NOVEL METHOD THYROID HORMONE MEASUREMENT

Abstract

Iodine is an essential mineral of thyroid
hormones produced by the thyroid gland. These are
essential for life which therefore, makes iodine
crucial. Although goiter is the most visible sequelae
of iodine deficiency, the major impact of
hypothyroidism due to iodine deficiency (1). There
are 2 billion people are at risk of goiter due to
insufficient intake of iodine. Nearly 266 million
school-aged children world-wide have insufficient
iodine intake (2). The school children formed
representative study population for iodine status
estimation as they represent community (3).
Decreased thyroid hormones levels
(hypothyroidism), by contrast, is associated with
decreased metabolic rate. Most of these effects are
due to the direct action of thyroid hormones on
target tissues and direct actions on genes expression
(4).
Thyroid stimulating hormone (TSH),
secreted by the anterior pituitary in response to
feedback from circulating thyroid hormone. TSH
regulates iodide uptake mediated by the
sodium/iodide symporter, followed by a series of
steps necessary for normal thyroid hormone
synthesis and secretion. Thyroid hormone is
essential for normal development, growth, neural
differentiation, and metabolic regulation (5).

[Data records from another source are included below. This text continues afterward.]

(* ===== verification/MwebSync.v ===== *)
(** * Downloading the unspent outputs of a block

    Models [crates/mweb/src/lip0006.rs]: verification modes, the trait of
    peers, the one-shot synchronisation of the coin database and the scripted
    peer.  A peer is a state machine that answers requests; whatever it
    answers, also a lie, is some instance of [MwebUtxoSource]. *)
From S2P Require Import Prelude Effects Block Tx SpkIndex Mmr MwebWire MmrVerify MwebCoins MwebKeys MwebTx MwebScan MwebAnchor.

#[local] Open Scope N_scope.

(** ** Verification modes *)

Inductive VerifyMode := Trusted | HeaderAndPmmr | Anchored.

#[export] Instance VerifyMode_eq_dec : EqDecision VerifyMode.
Proof. solve_decision. Defined.

(** A [str] is its code points. *)
Definition codes (s : string) : list N := Ascii.N_of_ascii <$> String.list_ascii_of_string s.

(** Unicode [White_Space]. *)
Definition is_whitespace (c : N) : bool :=
  ((9 <=? c) && (c <=? 13)) || (c =? 32) || (c =? 133) || (c =? 160) || (c =? 5760) ||
  ((8192 <=? c) && (c <=? 8202)) || (c =? 8232) || (c =? 8233) || (c =? 8239) || (c =? 8287) ||
  (c =? 12288).
Fixpoint trim_start (s : list N) : list N :=
  match s with
  | [] => []
  | c :: rest => if is_whitespace c then trim_start rest else s
  end.
Definition trim (s : list N) : list N := reverse (trim_start (reverse (trim_start s))).
Definition to_ascii_lowercase (s : list N) : list N :=
  (λ c, if (65 <=? c) && (c <=? 90) then c + 32 else c) <$> s.

(** The value of the environment variable, if it is set. *)
Definition parse_verify_mode (raw : option (list N)) : VerifyMode :=
  match raw with
  | None => Anchored
  | Some raw =>
    let name := to_ascii_lowercase (trim raw) in
    if decide (name = codes "anchored") then Anchored
    else if decide (name = codes "header-and-pmmr" ∨ name = codes "headerandpmmr" ∨
                    name = codes "header_and_pmmr") then HeaderAndPmmr
    else Anchored
  end.

Definition needs_header (verify : VerifyMode) : bool :=
  match verify with HeaderAndPmmr | Anchored => true | Trusted => false end.
Definition is_anchored (verify : VerifyMode) : bool :=
  match verify with Anchored => true | _ => false end.

(** ** Peers *)

Definition DEFAULT_UTXO_BATCH : N := MAX_REQUESTED_MWEB_UTXOS.

(** The callback of the pipelined download works on a state of its caller's
    choice. *)
Class MwebUtxoSource `{Mimblewimble, MerkleProofs} (Src : Type) := {
  get_header : BlockHash → Eff Src Error MwebHeaderMsg;
  get_leafset : BlockHash → Eff Src Error MwebLeafset;
  get_utxos : GetMwebUtxos → Eff Src Error MwebUtxos;
  get_utxos_pipelined : ∀ {C : Type}, list GetMwebUtxos → (MwebUtxos → Eff C Error unit) →
    Eff (Src * C) Error unit;
}.

(** The default implementation, one request after the other. *)
Definition pipelined_default `{Mimblewimble} {Src C} (get_utxos : GetMwebUtxos → Eff Src Error MwebUtxos)
    (reqs : list GetMwebUtxos) (on_batch : MwebUtxos → Eff C Error unit) : Eff (Src * C) Error unit :=
  for_each (λ req, batch ← on_fst (get_utxos req); on_snd (on_batch batch)) reqs.

(** What a peer may send. *)
Inductive Message `{Mimblewimble, MerkleProofs} :=
| MsgHeader (msg : MwebHeaderMsg)
| MsgLeafset (leafset : MwebLeafset)
| MsgUtxos (batch : MwebUtxos).

(** What the trait promises: calls come back, [delivers] covers the messages
    that may arrive, and the caller's state is only touched by handing batches to
    the callback. *)
Class MwebUtxoSourceLaws (Src : Type) `{Mimblewimble, MerkleProofs, !MwebUtxoSource Src}
    (delivers : Message → Prop) : Prop := {
  get_header_total : ∀ b, returns (get_header b : Eff Src Error MwebHeaderMsg);
  get_leafset_total : ∀ b, returns (get_leafset b : Eff Src Error MwebLeafset);
  get_utxos_total : ∀ r, returns (get_utxos r : Eff Src Error MwebUtxos);
  get_header_delivers : ∀ b (s s' : Src) msg, get_header b s = Some (Ok msg, s') → delivers (MsgHeader msg);
  get_leafset_delivers : ∀ b (s s' : Src) leafset,
    get_leafset b s = Some (Ok leafset, s') → delivers (MsgLeafset leafset);
  get_utxos_delivers : ∀ r (s s' : Src) batch, get_utxos r s = Some (Ok batch, s') → delivers (MsgUtxos batch);
  pipelined_invariant : ∀ C reqs (on_batch : MwebUtxos → Eff C Error unit) (I : C → Prop),
    (∀ batch c, delivers (MsgUtxos batch) → I c → wp (on_batch batch) c (λ _, I)) →
    ∀ (s : Src) c, I c → wp (get_utxos_pipelined reqs on_batch) (s, c) (λ _ sc, I sc.2);
}.

(** ** One-shot synchronisation *)

Record SyncResult := mkSyncResult {
  sr_found : list MwebCoin;
  sr_spent : list Bytes32;
  sr_downloaded : N;
  sr_mweb_header : option MwebBlockHeader;
}.

Definition MAX_BUFFERED_ENTRIES : N := 2000000.

Definition saturating_add_usize (a b : N) : N := N.min (a + b) U64_MAX.

(** How many elements from the front satisfy a test: the loops
    [while i < v.len() && p(v[i]) { i += 1 }]. *)
Fixpoint count_while {A} (p : A → bool) (l : list A) : nat :=
  match l with
  | [] => 0
  | a :: l => if p a then S (count_while p l) else 0
  end.
Definition skip_to (indices : list N) (i : nat) (last_leaf : N) : nat :=
  i + count_while (λ x, x <=? last_leaf) (drop i indices).

Section sync.
Context `{Blake3, Wallet, !Zkp, !MwSerialize, MerkleProofs}.
Context {Src : Type} `{!MwebUtxoSource Src}.
Implicit Types (keys : MasterKeys) (book : AddressBook) (db : MwebCoinDatabase) (batch : MwebUtxos).

Definition check_batch_advances batch (start_index : N) : result Error unit :=
  match mu_utxos batch with
  | [] => Ok tt
  | first :: _ =>
    if ue_leaf_index first <? start_index then
      Err (protocol "peer protocol violation: mwebutxos leaf {} precedes requested start_index {start_index}")
    else Ok tt
  end.

Definition verify_parent_hashes_present (msg : MwebUtxos) : result Error unit :=
  if negb (bool_decide (mu_utxos msg = [])) && bool_decide (mu_parent_hashes msg = []) then
    Err (protocol "mwebutxos missing parent_hashes (use VerifyMode::Trusted only with care)")
  else Ok tt.

(** The checks a batch undergoes, by mode: with a header against its roots. *)
Definition verify_batch (mweb_header : option MwebBlockHeader) (leafset : MwebLeafset) batch :
    option (result Error unit) :=
  match mweb_header with
  | Some hdr => verify_utxo_batch batch leafset hdr
  | None => Some (verify_parent_hashes_present batch)
  end.

(** The header, if the mode needs one, anchored if it says so. *)
Definition fetch_header (verify : VerifyMode) (block_hash : BlockHash) :
    Eff Src Error (option MwebBlockHeader) :=
  if needs_header verify then
    msg ← get_header block_hash;
    _ ← (if is_anchored verify then lift_panic (verify_anchored msg block_hash) else mret tt);
    mret (Some (hm_mweb_header msg))
  else mret None.

Definition fetch_leafset (block_hash : BlockHash) (mweb_header : option MwebBlockHeader) :
    Eff Src Error MwebLeafset :=
  leafset ← get_leafset block_hash;
  if decide (ls_block_hash leafset ≠ block_hash) then fail (protocol "leafset block_hash mismatch")
  else
    match mweb_header with
    | Some hdr =>
      _ ← lift (verify_leafset_at leafset block_hash (mh_leafset_root hdr) (mh_output_mmr_size hdr));
      mret leafset
    | None => mret leafset
    end.

(** What the download loop accumulates. *)
Record Buffer := mkBuffer {
  bu_ids : gset Bytes32;
  bu_entries : list (N * MwOutput);
  bu_downloaded : N;
}.
Definition buffer_empty : Buffer := mkBuffer ∅ [] 0.

Definition entry_pair (entry : MwebUtxoEntry) : N * MwOutput := (ue_leaf_index entry, ue_output entry).
Definition last_leaf_of batch (start : N) : N :=
  match last (mu_utxos batch) with Some e => ue_leaf_index e | None => start end.

Definition buffer_batch (buf : Buffer) batch : Buffer :=
  mkBuffer (foldl (λ ids e, {[output_id (ue_output e)]} ∪ ids) (bu_ids buf) (mu_utxos batch))
    (bu_entries buf ++ (entry_pair <$> mu_utxos batch)) (bu_downloaded buf).

(** One turn: the request for leaf [start], and the checks on its answer. *)
Definition fetch_batch (block_hash : BlockHash) (batch_size : N)
    (mweb_header : option MwebBlockHeader) (leafset : MwebLeafset) (start : N) :
    Eff Src Error MwebUtxos :=
  batch ← get_utxos (mkGetMwebUtxos block_hash start batch_size OUTPUT_FORMAT_FULL);
  if decide (mu_output_format batch ≠ OUTPUT_FORMAT_FULL) then
    fail (protocol "expected FULL_UTXO format")
  else
    _ ← lift_panic (verify_batch mweb_header leafset batch);
    mret batch.

(** The loop [while i < indices.len()], a turn per unit of fuel. *)
Fixpoint download (fuel : nat) (block_hash : BlockHash) (batch_size : N)
    (mweb_header : option MwebBlockHeader) (leafset : MwebLeafset) (indices : list N) (i : nat)
    (buf : Buffer) : Eff Src Error Buffer :=
  match indices !! i with
  | None => mret buf
  | Some start =>
    match fuel with
    | O => hang
    | S fuel =>
      batch ← fetch_batch block_hash batch_size mweb_header leafset start;
      if decide (mu_utxos batch = []) then mret buf
      else
        _ ← lift (check_batch_advances batch start);
        let buf := buffer_batch buf batch in
        if MAX_BUFFERED_ENTRIES <? N.of_nat (length (bu_entries buf)) then
          fail (protocol "mwebutxos: buffered more than {MAX_BUFFERED_ENTRIES} outputs in one sync")
        else
          let buf := mkBuffer (bu_ids buf) (bu_entries buf)
            (saturating_add_usize (bu_downloaded buf) (N.of_nat (length (mu_utxos batch)))) in
          let next := skip_to indices i (last_leaf_of batch start) in
          if decide (next = i) then
            fail (protocol "peer protocol violation: mwebutxos batch did not advance the leaf cursor")
          else download fuel block_hash batch_size mweb_header leafset indices next buf
    end
  end.

(** Coins of ours that were not downloaded. *)
Definition mark_absent (ids : gset Bytes32) (acc : MwebCoinDatabase * list Bytes32) (id : Bytes32) :
    MwebCoinDatabase * list Bytes32 :=
  if decide (id ∈ ids) then acc
  else
    let '(db, marked) := mark_spent acc.1 id in
    (db, if marked then acc.2 ++ [id] else acc.2).

(** What follows the download: the scan, and coins that were not in it. *)
Definition finish_sync keys book (tip_height : option N) (mweb_header : option MwebBlockHeader)
    (buf : Buffer) : Eff MwebCoinDatabase Error SyncResult :=
  found ← state_fn (λ db, scan_utxo_entries_at keys book (bu_entries buf) db (λ _, tip_height));
  db ← get;
  let '(db, spent) := foldl (mark_absent (bu_ids buf)) (db, []) (mc_output_id <$> unspent db) in
  _ ← modify (λ _, db);
  mret (mkSyncResult found spent (bu_downloaded buf) mweb_header).

Definition sync_mweb_utxos keys book (block_hash : BlockHash) (tip_height : option N)
    (batch_size : N) (verify : VerifyMode) : Eff (Src * MwebCoinDatabase) Error SyncResult :=
  mweb_header ← on_fst (fetch_header verify block_hash);
  leafset ← on_fst (fetch_leafset block_hash mweb_header);
  let indices := unspent_leaf_indices leafset in
  buf ← on_fst (download (length indices) block_hash batch_size mweb_header leafset indices 0
    buffer_empty);
  on_snd (finish_sync keys book tip_height mweb_header buf).

Definition sync_mweb_at_tip keys book (tip_hash : BlockHash) (tip_height : N) (verify : VerifyMode) :
    Eff (Src * MwebCoinDatabase) Error SyncResult :=
  sync_mweb_utxos keys book tip_hash (Some tip_height) DEFAULT_UTXO_BATCH verify.
End sync.

(** ** The scripted peer *)

Section scripted.
Context `{Mimblewimble, MerkleProofs}.

Record ScriptedMwebSource := mkScripted {
  sc_header : MwebHeaderMsg;
  sc_leafset : MwebLeafset;
  sc_utxos : list (N * Output);
  sc_parent_hashes : list Bytes32;
}.

(** One turn of the loop of [get_utxos]. *)
Definition serve_entry (req : GetMwebUtxos) (entries : list MwebUtxoEntry) (u : N * Output) :
    list MwebUtxoEntry :=
  if (gu_start_index req <=? u.1) && (N.of_nat (length entries) <? gu_num_requested req)
  then entries ++ [mkMwebUtxoEntry _ u.1 u.2] else entries.

Definition scripted_get_utxos (req : GetMwebUtxos) : Eff ScriptedMwebSource Error MwebUtxos := λ self,
  Some (Ok (mkMwebUtxos _ (gu_block_hash req) (gu_start_index req) OUTPUT_FORMAT_FULL
    (foldl (serve_entry req) [] (sc_utxos self)) (sc_parent_hashes self)), self).

#[export] Instance scripted_source : MwebUtxoSource ScriptedMwebSource := {
  get_header block_hash self :=
    if decide (ls_block_hash (sc_leafset self) = block_hash) then Some (Ok (sc_header self), self)
    else Some (Err (Crypto "scripted header hash mismatch"), self);
  get_leafset block_hash self :=
    if decide (ls_block_hash (sc_leafset self) = block_hash) then Some (Ok (sc_leafset self), self)
    else Some (Err (Crypto "scripted leafset hash mismatch"), self);
  get_utxos := scripted_get_utxos;
  get_utxos_pipelined C := pipelined_default scripted_get_utxos;
}.
End scripted.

Although the presence of thyroid hormone
is crucial, it has not become part of a routine check
up on the public service because it is costly. Central
public health laboratory does not serve the thyroid
hormone tests (6). Besides, blood test to measure
thyroid hormone is considered quite painful. Lately,
research on oral fluid (saliva) which can be used as
the unit of test analysis emerged. saliva can be seen
in many cases as a reflection of the physiological
function of the body. There have been concerns
about the use of saliva for diagnostic purposes due
to its low concentration of analytes in comparison to
blood (7). However, the examination of the thyroid
hormones using saliva have not been used. The
present investigation was aimed to analyze the
thyroid hormone assays using saliva.
MATERIAL AND METHODS
The research was an experimental laboratory. The
used animals were male Wistar rats aged 10-11
weeks as many as 21 rats which were divided into 3
groups. K was control group which received the 6-
week standard food and drink. P1 was the first
treatment group (iodine deficiency) which received
PTU (6mg/kg/BW) using intragastric intubation
method for 6 weeks. P2 was the second treatment
group which received PTU (6mg/kg/BW) using
intragastric intubation method for 6 weeks followed
by Levothyroxine (10μg/100mg/BW) administration
using the same method for 4 weeks. At the end of
the study, saliva and blood of rats was taken and
then the rats were sacrificed. The specimen were
examined for the levels of T3, T4, TSH using ELISA
procedure using Rat U-T3 (Ultrasensitivity
Triiodothyronine) kit, Catalog No: E-EL-R1050
(Elabscience); Rat T4 (Thyroxine) kit, Catalog No: EEL-
R0981 (Elabscience); and Rat TSH (Thyroid
Stimulating Hormone) kit, Catalog No: E-EL-R0976
(Elabscience). The data were collected and
statistically analyzed using ANOVA Mutivariate.